In March 2020, communities across the United States realized the gravity of the novel coronavirus pandemic and the deadly reach of COVID-19, the disease caused by the virus. As businesses shut their doors to prevent the transmission of the disease, the joint federal-state Unemployment Insurance program, which funds and administers unemployment benefits, provided important income replacement for people who could no longer report to work. Today, as March’s waves of temporary layoffs turn into permanent job losses, the role of the Unemployment Insurance system in stabilizing the U.S. economy and providing income security to unemployed workers and their families is no less crucial.

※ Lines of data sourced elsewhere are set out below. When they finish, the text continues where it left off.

(** [SDL_QueryTexture(texture, NULL, NULL, pw, ph)].  The two out-pointers are
    given as the assignments they perform on the caller's variables [S]; on
    success the library stores the width through [pw], then the height
    through [ph], so that when both point to the same variable the height is
    what stays.  On failure nothing is stored.  The [int] result is dropped
    by every caller. *)
Definition store_dimensions {S : Type} (pw ph : Z -> S -> S)
    (answer : option (Z * Z)) (vars : S) : S :=
  match answer with
  | Some (tw, th) => ph th (pw tw vars)
  | None => vars
  end.

Definition SDL_QueryTexture {S : Type} (texture : ptr) (pw ph : Z -> S -> S)
    (vars : S) : SDL S :=
  q <- ask (fun wd n => answer_QueryTexture wd n texture);;
  emit (EvQueryTexture texture q);;
  ret (store_dimensions pw ph q vars).

Definition SDL_RenderClear (renderer : ptr) : SDL unit :=
  emit (EvRenderClear renderer).

Definition SDL_RenderCopy (renderer texture : ptr)
    (srcrect dstrect : option SDL_Rect.t) : SDL unit :=
  emit (EvRenderCopy renderer texture srcrect dstrect).

Definition SDL_RenderPresent (renderer : ptr) : SDL unit :=
  emit (EvRenderPresent renderer).

Definition SDL_Delay (ms : Z) : SDL unit := emit (EvDelay ms).

Definition SDL_DestroyTexture (texture : ptr) : SDL unit :=
  emit (EvDestroyTexture texture).

Definition SDL_DestroyRenderer (renderer : ptr) : SDL unit :=
  emit (EvDestroyRenderer renderer).

Definition SDL_DestroyWindow (window : ptr) : SDL unit :=
  emit (EvDestroyWindow window).

Definition SDL_GetError : SDL string :=
  e <- ask answer_GetError;;
  emit (EvGetError e);;
  ret e.

(** A statement [os << a << b << ... ;] is recorded once, with the text it
    appends to the stream. *)
Definition write (os : ostream) (text : string) : SDL unit :=
  emit (EvWrite os text).

(** ** Constants of the headers *)

Definition SDL_INIT_VIDEO : Z := 32.             (* 0x00000020 *)
Definition SDL_WINDOW_SHOWN : Z := 4.            (* 0x00000004 *)
Definition SDL_RENDERER_ACCELERATED : Z := 2.    (* 0x00000002 *)
Definition SDL_RENDERER_PRESENTVSYNC : Z := 4.   (* 0x00000004 *)
Definition EXIT_SUCCESS : Z := 0.
Definition EXIT_FAILURE : Z := 1.

Definition endl : string := String "010" EmptyString.   (* '\n' *)

(** ** [int] arithmetic *)

Definition int_min : Z := - 2 ^ 31.
Definition int_max : Z := 2 ^ 31 - 1.

Definition wrap_int (z : Z) : Z := (z + 2 ^ 31) mod 2 ^ 32 - 2 ^ 31.

(* [a / b] on [int]: the quotient is truncated towards zero. *)
Definition int_div (a b : Z) : Z := wrap_int (Z.quot a b).
Definition int_sub (a b : Z) : Z := wrap_int (a - b).

(** ** [for (auto i = lo; i < hi; ++i) body]

    The body never assigns [i], so the loop runs [hi - lo] times (none when
    [hi <= lo]). *)
Fixpoint iterate (n : nat) (i : Z) (body : Z -> SDL unit) : SDL unit :=
  match n with
  | O => ret tt
  | S n' => body i;; iterate n' (i + 1) body
  end.

Definition for_lt (lo hi : Z) (body : Z -> SDL unit) : SDL unit :=
  iterate (Z.to_nat (hi - lo)) lo body.

(** ** src/unnamed/part_000 *)

Module Part000.

Definition main (argc : Z) (argv : list string) : SDL Z :=
  r <- SDL_Init SDL_INIT_VIDEO;;
  if negb (r =? 0) then
    e <- SDL_GetError;;
    write cout ("SDL_Init Error: " ++ e ++ endl)%string;;
    ret EXIT_FAILURE
  else
  mainWindow <- SDL_CreateWindow "Hello, World!" 100 100 640 480 SDL_WINDOW_SHOWN;;
  if is_null mainWindow then
    e <- SDL_GetError;;
    write cout ("SDL_CreateWindow Error: " ++ e ++ endl)%string;;
    SDL_Quit;;
    ret EXIT_FAILURE
  else
  renderer <- SDL_CreateRenderer mainWindow (-1)
                (Z.lor SDL_RENDERER_ACCELERATED SDL_RENDERER_PRESENTVSYNC);;
  if is_null renderer then
    SDL_DestroyWindow mainWindow;;
    e <- SDL_GetError;;
    write cout ("SDL_CreateRenderer Error: " ++ e ++ endl)%string;;
    SDL_Quit;;
    ret EXIT_FAILURE
  else
  let imagePath := "C:/Users/jflop/Downloads/swirl_effect.bmp"%string in
  bmp <- SDL_LoadBMP imagePath;;
  if is_null bmp then
    SDL_DestroyRenderer renderer;;
    SDL_DestroyWindow mainWindow;;
    e <- SDL_GetError;;
    write cout ("SDL_LoadBMP Error: " ++ e ++ endl)%string;;
    SDL_Quit;;
    ret EXIT_FAILURE
  else
  texture <- SDL_CreateTextureFromSurface renderer bmp;;
  SDL_FreeSurface bmp;;
  if is_null texture then
    SDL_DestroyRenderer renderer;;
    SDL_DestroyWindow mainWindow;;
    e <- SDL_GetError;;
    write cout ("SDL_CreateTextureFromSurface Error: " ++ e ++ endl)%string;;
    SDL_Quit;;
    ret EXIT_FAILURE
  else
  for_lt 0 3 (fun i =>
    SDL_RenderClear renderer;;
    SDL_RenderCopy renderer texture None None;;
    SDL_RenderPresent renderer;;
    SDL_Delay 1000);;
  SDL_DestroyTexture texture;;
  SDL_DestroyRenderer renderer;;
  SDL_DestroyWindow mainWindow;;
  SDL_Quit;;
  ret EXIT_SUCCESS.

End Part000.

(** ** src/sdl-test/main.cpp *)

Module SdlTest.

Definition SCREEN_WIDTH : Z := 640.
Definition SCREEN_HEIGHT : Z := 480.

Definition LogSDLError (os : ostream) (errorMessage : string) : SDL unit :=
  e <- SDL_GetError;;
  write os (errorMessage ++ " error: " ++ e ++ endl)%string.

Definition loadTexture (filename : string) (renderer : ptr) : SDL ptr :=
  let texture : ptr := None in
  loadedImage <- SDL_LoadBMP filename;;
  texture <-
    (if negb (is_null loadedImage) then
       texture <- SDL_CreateTextureFromSurface renderer loadedImage;;
       SDL_FreeSurface loadedImage;;
       (if is_null texture then LogSDLError cerr "LoadBMP" else ret tt);;
       ret texture
     else
       LogSDLError cerr "LoadBMP";;
       ret texture);;
  ret texture.

Definition main (argc : Z) (argv : list string) : SDL Z :=
  r <- SDL_Init SDL_INIT_VIDEO;;
  if negb (r =? 0) then
    e <- SDL_GetError;;
    write cout ("SDL_Init Error: " ++ e ++ endl)%string;;
    ret EXIT_FAILURE
  else
  mainWindow <- SDL_CreateWindow "Hello, World!" 100 100 640 480 SDL_WINDOW_SHOWN;;
  if is_null mainWindow then
    e <- SDL_GetError;;
    write cout ("SDL_CreateWindow Error: " ++ e ++ endl)%string;;
    SDL_Quit;;
    ret EXIT_FAILURE
  else
  renderer <- SDL_CreateRenderer mainWindow (-1)
                (Z.lor SDL_RENDERER_ACCELERATED SDL_RENDERER_PRESENTVSYNC);;
  if is_null renderer then
    SDL_DestroyWindow mainWindow;;
    e <- SDL_GetError;;
    write cout ("SDL_CreateRenderer Error: " ++ e ++ endl)%string;;
    SDL_Quit;;
    ret EXIT_FAILURE
  else
  let imagePath := "C:/Users/jflop/Downloads/swirl_effect.bmp"%string in
  bmp <- SDL_LoadBMP imagePath;;
  if is_null bmp then
    SDL_DestroyRenderer renderer;;
    SDL_DestroyWindow mainWindow;;
    e <- SDL_GetError;;
    write cout ("SDL_LoadBMP Error: " ++ e ++ endl)%string;;
    SDL_Quit;;
    ret EXIT_FAILURE
  else
  texture <- SDL_CreateTextureFromSurface renderer bmp;;
  SDL_FreeSurface bmp;;
  if is_null texture then
    SDL_DestroyRenderer renderer;;
    SDL_DestroyWindow mainWindow;;
    e <- SDL_GetError;;
    write cout ("SDL_CreateTextureFromSurface Error: " ++ e ++ endl)%string;;
    SDL_Quit;;
    ret EXIT_FAILURE
  else
  for_lt 0 3 (fun i =>
    SDL_RenderClear renderer;;
    SDL_RenderCopy renderer texture None None;;
    SDL_RenderPresent renderer;;
    SDL_Delay 1000);;
  SDL_DestroyTexture texture;;
  SDL_DestroyRenderer renderer;;
  SDL_DestroyWindow mainWindow;;
  SDL_Quit;;
  ret EXIT_SUCCESS.

End SdlTest.

(** ** src/unnamed/part_001 *)

Module Part001.

Definition SCREEN_WIDTH : Z := 640.
Definition SCREEN_HEIGHT : Z := 480.

Definition LogSDLError (os : ostream) (errorMessage : string) : SDL unit :=
  e <- SDL_GetError;;
  write os (errorMessage ++ " error: " ++ e ++ endl)%string.

Definition loadTexture (filename : string) (renderer : ptr) : SDL ptr :=
  let texture : ptr := None in
  loadedImage <- SDL_LoadBMP filename;;
  texture <-
    (if negb (is_null loadedImage) then
       texture <- SDL_CreateTextureFromSurface renderer loadedImage;;
       SDL_FreeSurface loadedImage;;
       (if is_null texture then LogSDLError cerr "LoadBMP" else ret tt);;
       ret texture
     else
       LogSDLError cerr "LoadBMP";;
       ret texture);;
  ret texture.

(* [destination.x] is assigned [x], then handed to the query as the place
   for the height; [destination.h] is not assigned anywhere. *)
Definition RenderTexture (texture renderer : ptr) (x y : Z) : SDL unit :=
  let destination := SDL_Rect.uninitialized in
  let destination := SDL_Rect.set_x x destination in
  let destination := SDL_Rect.set_y y destination in
  destination <- SDL_QueryTexture texture SDL_Rect.set_w SDL_Rect.set_x destination;;
  SDL_RenderCopy renderer texture None (Some destination).

(* Two [int] locals, written through [&first] and [&second]. *)
Definition set_first (v : Z) (vars : Z * Z) : Z * Z := (v, snd vars).
Definition set_second (v : Z) (vars : Z * Z) : Z * Z := (fst vars, v).
Fixpoint bytes_chunks (fuel : nat) (item : bytes) (off : Z) (s : bytes) : option bytes :=
  match fuel with
  | O => None
  | S fuel =>
      if blen item <=? off then None
      else if at_ item off =? breakCode then Some s
      else
        match readHead item off with
        | Err _ => None
        | Ok (cm, cai, n, chunk) =>
            if negb (cm =? majorBytes) || (cai =? aiIndefinite) then None
            else
              let '(l, ok) := span item chunk n in
              if negb ok then None
              else bytes_chunks fuel item (chunk + l) (s ++ slice item chunk (chunk + l))
        end
  end.

Definition Bytes (item : bytes) : option bytes :=
  match readHead item 0 with
  | Err _ => None
  | Ok (major, ai, arg, off) =>
      if negb (major =? majorBytes) then None
      else if negb (ai =? aiIndefinite) then
        let '(l, ok) := span item off arg in
        if negb ok then None else Some (slice item off (off + l))
      else bytes_chunks (S (length item)) item off []
  end.

Definition IsMap (item : bytes) : bool :=
  match readHead item 0 with
  | Err _ => false
  | Ok (major, _, _, _) => major =? majorMap
  end.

Yet although the continuing coronavirus recession makes clear the importance of unemployment benefits, the severe strains on the Unemployment Insurance system illuminate the deep flaws in the program. Inadequate financing for administration continues to cause long delays for workers who apply for unemployment benefits, as well as the denial of benefits for eligible workers. Stingy benefits paid by many states also leave workers relying on a patchwork system of uncertain federal benefits supplements subject to expiration. And the overlapping timing of this economic crisis with the national uprising over anti-Black racism shines a light on widespread racial disparities in access to unemployment benefits.
These increasingly visible failings are now spurring policymakers to better understand problems with the UI system and how they could be addressed through reforms at the state and federal levels. In this issue brief, we bring new findings to bear on the conversation around UI reform. We document the close connections between worker organization and access to unemployment benefits, as well as workplace collective action.